Verbatim output required. Print the data in full.

Dataset entries:
----
(** From a new exporter: the keys held are the keys passed. *)
Lemma reference_all_init_keys os k :
  Some k ∈ exported_keys (Exporter.reference_all Exporter.init os).2 ↔
  k ∈ omap dict_key os.
Proof.
  destruct (reference_all_keys os Exporter.init) as (_ & _ & Hk).
  rewrite Hk. unfold exported_keys at 1. simpl.
  rewrite elem_of_nil, list_elem_of_fmap, list_elem_of_omap.
  split.
  - intros [[]|(o & Ho & Hin)]. by exists o.
  - intros (o & Hin & Ho). right. by exists o.
Qed.

Lemma wf_keys_hashable e x :
  Exporter_wf e → x ∈ exported_keys e → is_Some x.
Proof.
  intros [_ Hix] Hx. unfold exported_keys, Exporter.reference_list in Hx.
  apply list_elem_of_fmap in Hx as (o & -> & Hin).
  apply list_elem_of_fmap in Hin as ([o' r] & -> & Hin).
  apply list_elem_of_lookup in Hin as [i Hi].
  by destruct (Hix _ _ _ Hi) as (_ & _ & ?).
Qed.

Lemma reference_all_init_length os :
  length (Exporter.reference_list
            (Exporter.reference_all Exporter.init os).2) =
  length (remove_dups (omap dict_key os)).
Proof.
  destruct (reference_all_spec os _ Exporter_wf_init) as (Hwf & _).
  pose proof Hwf as [Hnd _].
  rewrite <- exported_keys_length.
  rewrite <- (length_fmap Some (remove_dups _)).
  apply Permutation_length, NoDup_Permutation; [done| |].
  - apply NoDup_fmap_2; [apply _|apply NoDup_remove_dups].
  - intros x. split.
    + intros Hx. destruct (wf_keys_hashable _ _ Hwf Hx) as [k ->].
      apply list_elem_of_fmap. exists k. split; [done|].
      rewrite elem_of_remove_dups.
      by apply (proj1 (reference_all_init_keys os k)).
    + intros (k & -> & Hk)%list_elem_of_fmap.
      rewrite elem_of_remove_dups in Hk.
      by apply (proj2 (reference_all_init_keys os k)).
Qed.

End exporter.

(** C2, as stated, fails: two objects with different identities that are
    equal as dict keys are referenced one after the other on a new exporter,
    and both calls return index 0. *)
Lemma equal_objects_share_an_index :
  ¬ indices_follow_identity
      [ {| identity := 7; dict_key := Some 1%nat |};
        {| identity := 8; dict_key := Some 1%nat |} ].
Proof.
  intros Hid.
  specialize (Hid 0%nat 1%nat _ _ _ _ eq_refl eq_refl eq_refl eq_refl).
  cbn in Hid. destruct Hid as [_ Hid]. discriminate (Hid eq_refl).
Qed.
(** X8. Whatever the submission wrote, the issues [validate_outputs]
    returns are filed under eleven fixed keys only, and an issue about
    [summary.json] itself, missing or not valid JSON, is the only issue of
    its report. *)
Theorem validate_outputs_issue_keys tol w iss w' :
  validate_outputs json_loads float_of_str py_format tol w = (Ok iss, w') ->
  (forall K, is_Some (iss !! K) -> K ∈ issue_keys) /\
  (is_Some (iss !! "summary.json") ->
   forall K, K <> "summary.json" -> iss !! K = None).
Proof.
  intros Hv.
  assert (forall v : string,
            iss = <["summary.json" := v]> ∅ ->
            (forall K, is_Some (iss !! K) -> K ∈ issue_keys) /\
            (is_Some (iss !! "summary.json") ->
             forall K, K <> "summary.json" -> iss !! K = None)) as Hone.
  { intros v ->. split.
    - intros K [x Hx]. apply lookup_insert_Some in Hx as [[<- _]|[_ Hx]].
      + unfold issue_keys. constructor.
      + by rewrite lookup_empty in Hx.
    - intros _ K HK. by rewrite lookup_insert_ne. }
  destruct (w !! "summary.json") as [text|] eqn:Ht.
  2:{ rewrite (validate_outputs_missing _ _ _ _ _ Ht) in Hv.
      apply ok_pair_inj in Hv as [<- _]. by eapply Hone. }
  destruct (json_loads text) as [msg|s] eqn:Hj.
  { rewrite (validate_outputs_unparsed _ _ _ _ _ _ _ Ht Hj) in Hv.
    apply ok_pair_inj in Hv as [<- _]. by eapply Hone. }
  destruct (validate_outputs_loaded _ _ _ _ _ _ _ _ _ Ht Hj Hv)
    as (i1 & i2 & i3 & i4 & i5 & H1 & H2 & H3 & H4 & H5 & -> & ->).
  apply missing_keys_keeps in H1 as [_ H1].
  apply check_metric_spec in H2 as [T2 _]. apply check_metric_spec in H3 as [T3 _].
  apply check_counts_spec in H4. apply check_top_spec in H5.
  unfold touches_only in *.
  assert (forall K, K ∉ issue_keys -> with_csv_issue w i5 !! K = None) as Hout.
  { intros K HK. apply not_in_issue_keys in HK
      as (_ & K1 & K2 & K3 & K4 & K5 & K6 & K7).
    rewrite with_csv_issue_other by done.
    rewrite H5, H4, T3, T2, H1 by done. apply lookup_empty. }
  split.
  - intros K [x Hx]. destruct (decide (K ∈ issue_keys)) as [|HK]; [done|].
    rewrite (Hout K HK) in Hx. discriminate.
  - intros [x Hx]. exfalso.
    rewrite with_csv_issue_other in Hx by done.
    rewrite H5, H4, T3, T2, H1 in Hx; done.
Qed.

(** X9. A [summary.json] that holds valid JSON which is neither an
    object, a list nor a string (a number, [true], [false] or [null])
    makes [validate_outputs] raise [TypeError]; nothing in [main] catches
    it, so a Python submission whose program writes such a summary gets no
    report. *)
Theorem scalar_summary_raises r w0 src c o e w text s :
  w0 !! "process_orders.py" = Some src ->
  spawn (first_command sys_executable python "100" (clean w0)) (timeout_of r) (clean w0)
    = (Exited c o e, w) ->
  w !! "summary.json" = Some text -> json_loads text = inr s ->
  is_scalar s = true ->
  validate_outputs json_loads float_of_str py_format (tolerances_float r) w
    = (Raise TypeError, w) /\
  exists ex w',
    main sys_executable spawn json_loads float_of_str py_format (Some python) r w0
    = (Raise ex, w').
Proof.
  intros Hsrc Hrun Ht Hj Hs.
  assert (validate_outputs json_loads float_of_str py_format (tolerances_float r) w
          = (Raise TypeError, w)) as Hraise.
  { unfold validate_outputs, bind at 1, exists_, path_exists.
    rewrite bool_decide_eq_true_2 by (rewrite Ht; eauto). cbn [negb].
    unfold bind at 1, try_except, bind at 1.
    rewrite (load_json_eq _ _ _ _ Ht), Hj. cbn [ret].
    unfold bind at 1, lift at 1, required_keys. cbn [missing_keys].
    by destruct s. }
  split; [exact Hraise|].
  destruct (main sys_executable spawn json_loads float_of_str py_format
              (Some python) r w0) as [[[p status]|ex] w'] eqn:Hmain; [exfalso | eauto].
  apply main_inv in Hmain. destruct p as [msg|d].
  { destruct Hmain as [Hd _]. discriminate. }
  destruct Hmain as (o' & lg & mark & w1 & w2 & w3 & w4 & Hd & Hst & Hr & Hv & _).
  cbn in Hd. inversion Hd as [Hl]. rewrite <- Hl in *. clear Hd Hl.
  pose proof (preserves_static (fun w' => w' = w0) python w0 eq_refl) as Hw1.
  rewrite Hst in Hw1. cbn [snd] in Hw1. subst w1.
  unfold try_except in Hr. rewrite run_program_unfold in Hr.
  cbn [entry_point] in Hr. rewrite Hsrc in Hr.
  unfold bind at 1 in Hr. rewrite (run_cmd_exited _ _ _ _ _ _ _ _ Hrun) in Hr.
  cbn [ret] in Hr. apply ok_pair_inj in Hr as [_ <-].
  rewrite Hraise in Hv. discriminate.
Qed.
----
_Solved problem:_
(** From a new exporter: the keys held are the keys passed. *)
Lemma reference_all_init_keys os k :
  Some k ∈ exported_keys (Exporter.reference_all Exporter.init os).2 ↔
  k ∈ omap dict_key os.
Proof.
  destruct (reference_all_keys os Exporter.init) as (_ & _ & Hk).
  rewrite Hk. unfold exported_keys at 1. simpl.
  rewrite elem_of_nil, list_elem_of_fmap, list_elem_of_omap.
  split.
  - intros [[]|(o & Ho & Hin)]. by exists o.
  - intros (o & Hin & Ho). right. by exists o.
Qed.

Lemma wf_keys_hashable e x :
  Exporter_wf e → x ∈ exported_keys e → is_Some x.
Proof.
  intros [_ Hix] Hx. unfold exported_keys, Exporter.reference_list in Hx.
  apply list_elem_of_fmap in Hx as (o & -> & Hin).
  apply list_elem_of_fmap in Hin as ([o' r] & -> & Hin).
  apply list_elem_of_lookup in Hin as [i Hi].
  by destruct (Hix _ _ _ Hi) as (_ & _ & ?).
Qed.

Lemma reference_all_init_length os :
  length (Exporter.reference_list
            (Exporter.reference_all Exporter.init os).2) =
  length (remove_dups (omap dict_key os)).
Proof.
  destruct (reference_all_spec os _ Exporter_wf_init) as (Hwf & _).
  pose proof Hwf as [Hnd _].
  rewrite <- exported_keys_length.
  rewrite <- (length_fmap Some (remove_dups _)).
  apply Permutation_length, NoDup_Permutation; [done| |].
  - apply NoDup_fmap_2; [apply _|apply NoDup_remove_dups].
  - intros x. split.
    + intros Hx. destruct (wf_keys_hashable _ _ Hwf Hx) as [k ->].
      apply list_elem_of_fmap. exists k. split; [done|].
      rewrite elem_of_remove_dups.
      by apply (proj1 (reference_all_init_keys os k)).
    + intros (k & -> & Hk)%list_elem_of_fmap.
      rewrite elem_of_remove_dups in Hk.
      by apply (proj2 (reference_all_init_keys os k)).
Qed.

End exporter.

(** C2, as stated, fails: two objects with different identities that are
    equal as dict keys are referenced one after the other on a new exporter,
    and both calls return index 0. *)
Lemma equal_objects_share_an_index :
  ¬ indices_follow_identity
      [ {| identity := 7; dict_key := Some 1%nat |};
        {| identity := 8; dict_key := Some 1%nat |} ].
Proof.
  intros Hid.
  specialize (Hid 0%nat 1%nat _ _ _ _ eq_refl eq_refl eq_refl eq_refl).
  cbn in Hid. destruct Hid as [_ Hid]. discriminate (Hid eq_refl).
Qed.
(** X8. Whatever the submission wrote, the issues [validate_outputs]
    returns are filed under eleven fixed keys only, and an issue about
    [summary.json] itself, missing or not valid JSON, is the only issue of
    its report. *)
Theorem validate_outputs_issue_keys tol w iss w' :
  validate_outputs json_loads float_of_str py_format tol w = (Ok iss, w') ->
  (forall K, is_Some (iss !! K) -> K ∈ issue_keys) /\
  (is_Some (iss !! "summary.json") ->
   forall K, K <> "summary.json" -> iss !! K = None).
Proof.
  intros Hv.
  assert (forall v : string,
            iss = <["summary.json" := v]> ∅ ->
            (forall K, is_Some (iss !! K) -> K ∈ issue_keys) /\
            (is_Some (iss !! "summary.json") ->
             forall K, K <> "summary.json" -> iss !! K = None)) as Hone.
  { intros v ->. split.
    - intros K [x Hx]. apply lookup_insert_Some in Hx as [[<- _]|[_ Hx]].
      + unfold issue_keys. constructor.
      + by rewrite lookup_empty in Hx.
    - intros _ K HK. by rewrite lookup_insert_ne. }
  destruct (w !! "summary.json") as [text|] eqn:Ht.
  2:{ rewrite (validate_outputs_missing _ _ _ _ _ Ht) in Hv.
      apply ok_pair_inj in Hv as [<- _]. by eapply Hone. }
  destruct (json_loads text) as [msg|s] eqn:Hj.
  { rewrite (validate_outputs_unparsed _ _ _ _ _ _ _ Ht Hj) in Hv.
    apply ok_pair_inj in Hv as [<- _]. by eapply Hone. }
  destruct (validate_outputs_loaded _ _ _ _ _ _ _ _ _ Ht Hj Hv)
    as (i1 & i2 & i3 & i4 & i5 & H1 & H2 & H3 & H4 & H5 & -> & ->).
  apply missing_keys_keeps in H1 as [_ H1].
  apply check_metric_spec in H2 as [T2 _]. apply check_metric_spec in H3 as [T3 _].
  apply check_counts_spec in H4. apply check_top_spec in H5.
  unfold touches_only in *.
  assert (forall K, K ∉ issue_keys -> with_csv_issue w i5 !! K = None) as Hout.
  { intros K HK. apply not_in_issue_keys in HK
      as (_ & K1 & K2 & K3 & K4 & K5 & K6 & K7).
    rewrite with_csv_issue_other by done.
    rewrite H5, H4, T3, T2, H1 by done. apply lookup_empty. }
  split.
  - intros K [x Hx]. destruct (decide (K ∈ issue_keys)) as [|HK]; [done|].
    rewrite (Hout K HK) in Hx. discriminate.
  - intros [x Hx]. exfalso.
    rewrite with_csv_issue_other in Hx by done.
    rewrite H5, H4, T3, T2, H1 in Hx; done.
Qed.

(** X9. A [summary.json] that holds valid JSON which is neither an
    object, a list nor a string (a number, [true], [false] or [null])
    makes [validate_outputs] raise [TypeError]; nothing in [main] catches
    it, so a Python submission whose program writes such a summary gets no
    report. *)
Theorem scalar_summary_raises r w0 src c o e w text s :
  w0 !! "process_orders.py" = Some src ->
  spawn (first_command sys_executable python "100" (clean w0)) (timeout_of r) (clean w0)
    = (Exited c o e, w) ->
  w !! "summary.json" = Some text -> json_loads text = inr s ->
  is_scalar s = true ->
  validate_outputs json_loads float_of_str py_format (tolerances_float r) w
    = (Raise TypeError, w) /\
  exists ex w',
    main sys_executable spawn json_loads float_of_str py_format (Some python) r w0
    = (Raise ex, w').
Proof.
  intros Hsrc Hrun Ht Hj Hs.
  assert (validate_outputs json_loads float_of_str py_format (tolerances_float r) w
          = (Raise TypeError, w)) as Hraise.
  { unfold validate_outputs, bind at 1, exists_, path_exists.
    rewrite bool_decide_eq_true_2 by (rewrite Ht; eauto). cbn [negb].
    unfold bind at 1, try_except, bind at 1.
    rewrite (load_json_eq _ _ _ _ Ht), Hj. cbn [ret].
    unfold bind at 1, lift at 1, required_keys. cbn [missing_keys].
    by destruct s. }
  split; [exact Hraise|].
  destruct (main sys_executable spawn json_loads float_of_str py_format
              (Some python) r w0) as [[[p status]|ex] w'] eqn:Hmain; [exfalso | eauto].
  apply main_inv in Hmain. destruct p as [msg|d].
  { destruct Hmain as [Hd _]. discriminate. }
  destruct Hmain as (o' & lg & mark & w1 & w2 & w3 & w4 & Hd & Hst & Hr & Hv & _).
  cbn in Hd. inversion Hd as [Hl]. rewrite <- Hl in *. clear Hd Hl.
  pose proof (preserves_static (fun w' => w' = w0) python w0 eq_refl) as Hw1.
  rewrite Hst in Hw1. cbn [snd] in Hw1. subst w1.
  unfold try_except in Hr. rewrite run_program_unfold in Hr.
  cbn [entry_point] in Hr. rewrite Hsrc in Hr.
  unfold bind at 1 in Hr. rewrite (run_cmd_exited _ _ _ _ _ _ _ _ Hrun) in Hr.
  cbn [ret] in Hr. apply ok_pair_inj in Hr as [_ <-].
  rewrite Hraise in Hv. discriminate.
Qed.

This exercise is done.